Their policy of strict quarantines in the management of Covid 19 has affected mobility and negatively impacted commerce, leading investors to begin to pull out of the country.
And yet the People’s Republic of China has set the pursuit of self reliance as their national goal. In other words, the Chinese believe they won’t need anyone.
Or are they just very angry at everyone?
‘Why are we not number one yet?’
‘Why did Trump put tariffs on our products?’
Well, because your cheaper products were contributing to unemployment in the US and America had not learned to deal effectively with the problem. Time was needed in the adjustment to globalization.
‘Why aren’t you (the West) not letting Huawei, our state supported electronics company, upgrade your communications infrastructure?’
Because we don’t trust that you won’t use those systems to spy on us.
You already have a history of forced technology transfers from western companies doing business in your land and a history of extensive cyberwarfare to steal secrets from us.
So why should we think it will be any different with Huawei?
You have a long history of censorship of your people, severely restricting freedom of speech and closely monitoring their activities.
Your communist party obviously doesn’t like having any competition.
We, on the other hand, believe competition is central to our wellbeing.
So, no, you can’t have Taiwan. No, because they are a free people and it’s taking them a lot of work to get there. They deserve what they’ve worked for. They don’t deserve falling under the regimentation of your party.
And yet, the West is impressed with all that China has accomplished. You keep building ships and trains and electric cars and sent a satellite to look at the dark side of the moon.
Very good.
But your people are not free.
That’s a huge difference for us.
You’re a strong supporter of Putin and his war against Ukrainians. That’s a lot of killing that Putin has done. And you support the tyrants in Myanmar, also. In other words, where there is a dictator oppressing people, you’re right there to offer assistance.
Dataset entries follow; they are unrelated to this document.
(* ===== verification/ServerLoop.v ===== *)
(** * Registry server: the loop

    Reading, parsing and writing on the connections, accepting new ones, and that [pollOnce]
    returns and keeps the invariant whatever the clients send. *)

From Stdlib Require Import ZArith Lia Bool String.
From stdpp Require Import base gmap list strings option.
From S2P Require Import Prelude Types Outcome ControlProtocol SocketIo PublisherState PublisherInvariant SubscriberInvariant UnixListener RegistryState RegistryInvariant RegistryInterface RegistryNames RegistryServer ServerInvariant ServerRequests ServerCleanup.

Local Open Scope Z_scope.

(** ** Budgets *)

Section budget.
(** Bytes to come that no socket has received yet. *)
Context (extra : Z) (Hextra : 0 <= extra).

(** There are ids for every request that may still arrive. *)
Definition budget_ok (s : ServerState) : Prop := ids_left (sv_state s) (load s + extra).

Definition inputs_bounded (s : ServerState) : Prop :=
  map_Forall (fun _ c => Z.of_nat (input_size c) <= kMaxInput) (sv_clients s).

Record server_inv (s : ServerState) : Prop := {
  si_ok : server_ok s;
  si_budget : budget_ok s;
  si_inputs : inputs_bounded s;
}.

Lemma budget_step n s s' : ids_left (sv_state s) (load s' + extra + n) -> ids_within n (sv_state s) (sv_state s') -> budget_ok s'.
Proof. unfold budget_ok, ids_left, ids_within. lia. Qed.

(** No input got longer. *)
Definition inputs_shrink (s s' : ServerState) : Prop :=
  forall fd c', sv_clients s' !! fd = Some c' -> exists c, sv_clients s !! fd = Some c /\ (input_size c' <= input_size c)%nat.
As things stand, then, you have a long way to becoming number one.
Mind you, because you are a smart people you may surprise us all. Time will tell.
We in the West have a lot of problems, too. Difficulty in communication being one of them. So we need to work hard also.
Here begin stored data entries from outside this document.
(** An entry takes a byte, so that there are at most as many entries as bytes are left. *)
Lemma read_entries_ends {A} (entry : cpp PayloadReader A) (Q : A -> Prop) : reader_ends 1 entry Q ->
  forall fuel count r, Forall is_byte (rd_data r) -> reader_ok r -> data_size r - rd_offset r < Z.of_nat fuel ->
  ends (read_entries fuel entry count) r
    (fun l r' => Forall Q l /\ rd_data r' = rd_data r /\ reader_ok r' /\ rd_offset r <= rd_offset r')
    (fun e _ => e = ex_middleware InvalidControlMessage).
Proof.
  intros Hentry. induction fuel as [|fuel IH]; intros count r Hb Hr Hfuel; cbn [read_entries];
    (destruct (count <=? 0); [apply ends_ret; split_and!; [constructor|done|done|lia]|]); [unfold reader_ok in Hr; lia|].
  apply ends_bind. eapply ends_mono; [| |by apply Hentry]; [|done]. intros a r1 (Ha & Hd1 & Hr1 & Ho1).
  apply ends_bind. eapply ends_mono; [| |apply IH; [by rewrite Hd1|done|unfold data_size in *; rewrite Hd1; lia]]; [|done].
  intros l r2 (Hl & Hd2 & Hr2 & Ho2). apply ends_ret. split_and!; [by constructor|congruence|done|lia].
Qed.



(** Takes a list of fields of known kinds apart. *)
Ltac split_fields :=
  repeat match goal with
  | H : map kind_of ?fs = _ |- _ => is_var fs; destruct fs as [|[] fs]; simplify_eq/=
  end.

Ltac reader_ends_tac :=
  repeat first
    [ apply malformed_ends | by apply reader_ends_ret | by apply no_trailing_data_ends | apply checkedSize_ends
    | apply fields_then; [simpl; lia | intros ? ?; split_fields]
    | apply (reader_ends_bind 0 0 _ _ (fun _ => True)); [|intros ? _]
    | match goal with
      | |- reader_ends _ (if ?x then _ else _) _ => destruct x
      | |- reader_ends _ (match ?x with _ => _ end) _ => destruct x
      end ].

Lemma registration_reader_ends : reader_ends 0 registration_reader (fun _ => True).
Proof. unfold registration_reader. reader_ends_tac. Qed.
Lemma endpoint_reader_ends : reader_ends 0 endpoint_reader (fun _ => True).
Proof. unfold endpoint_reader. reader_ends_tac. Qed.
Lemma event_reader_ends : reader_ends 1 event_reader (fun _ => True).
Proof. unfold event_reader. reader_ends_tac. Qed.
Lemma subscriber_reader_ends : reader_ends 1 subscriber_reader (fun _ => True).
Proof. unfold subscriber_reader. reader_ends_tac. Qed.
Lemma node_reader_ends : reader_ends 1 node_reader (fun _ => True).
Proof. unfold node_reader. reader_ends_tac. Qed.
Lemma topic_reader_ends : reader_ends 1 topic_reader (fun _ => True).
Proof. unfold topic_reader. reader_ends_tac. Qed.
Lemma topic_info_reader_ends : reader_ends 0 topic_info_reader (fun _ => True).
Proof. unfold topic_info_reader. reader_ends_tac. Qed.
Lemma stats_reader_ends : reader_ends 0 stats_reader (fun _ => True).
Proof. unfold stats_reader. reader_ends_tac. Qed.

(** The body is parsed, or it is malformed. *)
Definition parsed {A} (o : outcome A) : Prop :=
  match o with Ret _ => True | Throw e => e = ex_middleware InvalidControlMessage | Undef => False end.

Definition body_ok (body : list Z) : Prop := Forall is_byte body /\ Z.of_nat (length body) < 2 ^ 63.

Lemma body_reader_ok body : body_ok body -> reader_ok (reader_of body).
Proof. intros [_ Hl]. split; unfold data_size; simpl; lia. Qed.

Lemma parse_parsed {A} (reader : cpp PayloadReader A) Q body : body_ok body -> reader_ends 0 reader Q -> parsed (parse_body reader body).
Proof.
  intros Hb Hr. pose proof (Hr (reader_of body) (proj1 Hb) (body_reader_ok _ Hb)) as H. unfold parse_body, parsed, ends in *.
  by destruct (reader (reader_of body)) as [[a|e|] r'].
Qed.

(** A body that starts with a field, among others the count of the entries that follow. *)
Lemma counted_parsed {A B} (entry : cpp PayloadReader A) ks (k : list field -> cpp PayloadReader B) body :
  body_ok body -> (0 < length ks)%nat -> reader_ends 1 entry (fun _ => True) ->
  (forall fs, map kind_of fs = ks -> k fs = malformed \/
     exists count rest, k fs = read_entries (length body) entry count ≫= rest /\ forall l, reader_ends 0 (rest l) (fun _ => True)) ->
  parsed (parse_body (fields_or_malformed ks ≫= k) body).
Proof.
  intros Hb Hks Hentry Hk. enough (ends (fields_or_malformed ks ≫= k) (reader_of body) (fun _ _ => True) (fun e _ => e = ex_middleware InvalidControlMessage)) as H.
  { unfold parse_body, parsed, ends in *. by destruct ((fields_or_malformed ks ≫= k) (reader_of body)) as [[a|e|] r']. }
  apply ends_bind. eapply ends_mono; [| |apply (fields_or_malformed_ends ks); [exact (proj1 Hb)|by apply body_reader_ok]]; [|done].
  intros fs r1 (Hfs & Hd1 & Hr1 & Ho1). destruct (Hk fs Hfs) as [->|(count & rest & -> & Hrest)]; [done|].
  apply ends_bind. eapply ends_mono; [| |apply (read_entries_ends entry _ Hentry); [by rewrite Hd1; apply Hb|done|]]; [|done|].
  - intros l r2 (_ & Hd2 & Hr2 & _). eapply ends_mono; [| |apply (Hrest l); [rewrite Hd2, Hd1; apply Hb|done]]; done.
  - unfold data_size in *. rewrite Hd1. simpl in *. lia.
Qed.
Right now we’re going through a specially difficult phase. While we talk a lot we haven’t been doing enough listening.
One of our presidents tried to overturn the results of a free election and now he’s announced he will run again. Unbelievable.
To our credit, however, America did not choose him in 2020.
In China, your citizens can’t say, ‘we’ve had ten years of Xi Jinping, we need to look at someone else’. You can’t do that. The party makes sure the Chinese people keep their mouths shut.
In China, they don’t even get the full story of the forced labor camps for the Uyghurs in Xinjiang province. Or the brutal repression of the Hong Kong dissenters. And I’m sure they’re not getting the full picture of all the atrocities Putin is committing in Ukraine.
Why, then, should you be number one in the world?
But we’ll keep listening.
I promise, we’ll listen to all your complaints about our mistakes and your belief that we’re in the midst of inevitable decadence.
But we differ here, too. We’re of the view that national growth requires a lot of effort and yet the outcome is hard to predict. Sometimes things move positively, sometimes negatively. But so long as the trend is upward we’re okay. A bit like the stock market. We just have to keep betting on our people.
Also, many of us believe that no matter our present differences, we should not keep your students from coming to America’s schools, should they want to, even if they go back and decide to join the communist party.
Why? Because it just could be, that something about freedom will stay with them, and who knows, that might end up helping China mature and the world become a better place.
So let’s keep talking. Talk is good. Listening, is even better.
In the end, people everywhere, want to be free.
Not ruled by a repressive regime.
The winds of freedom from Ukraine have reached Iran.
That’s not too far from where you are.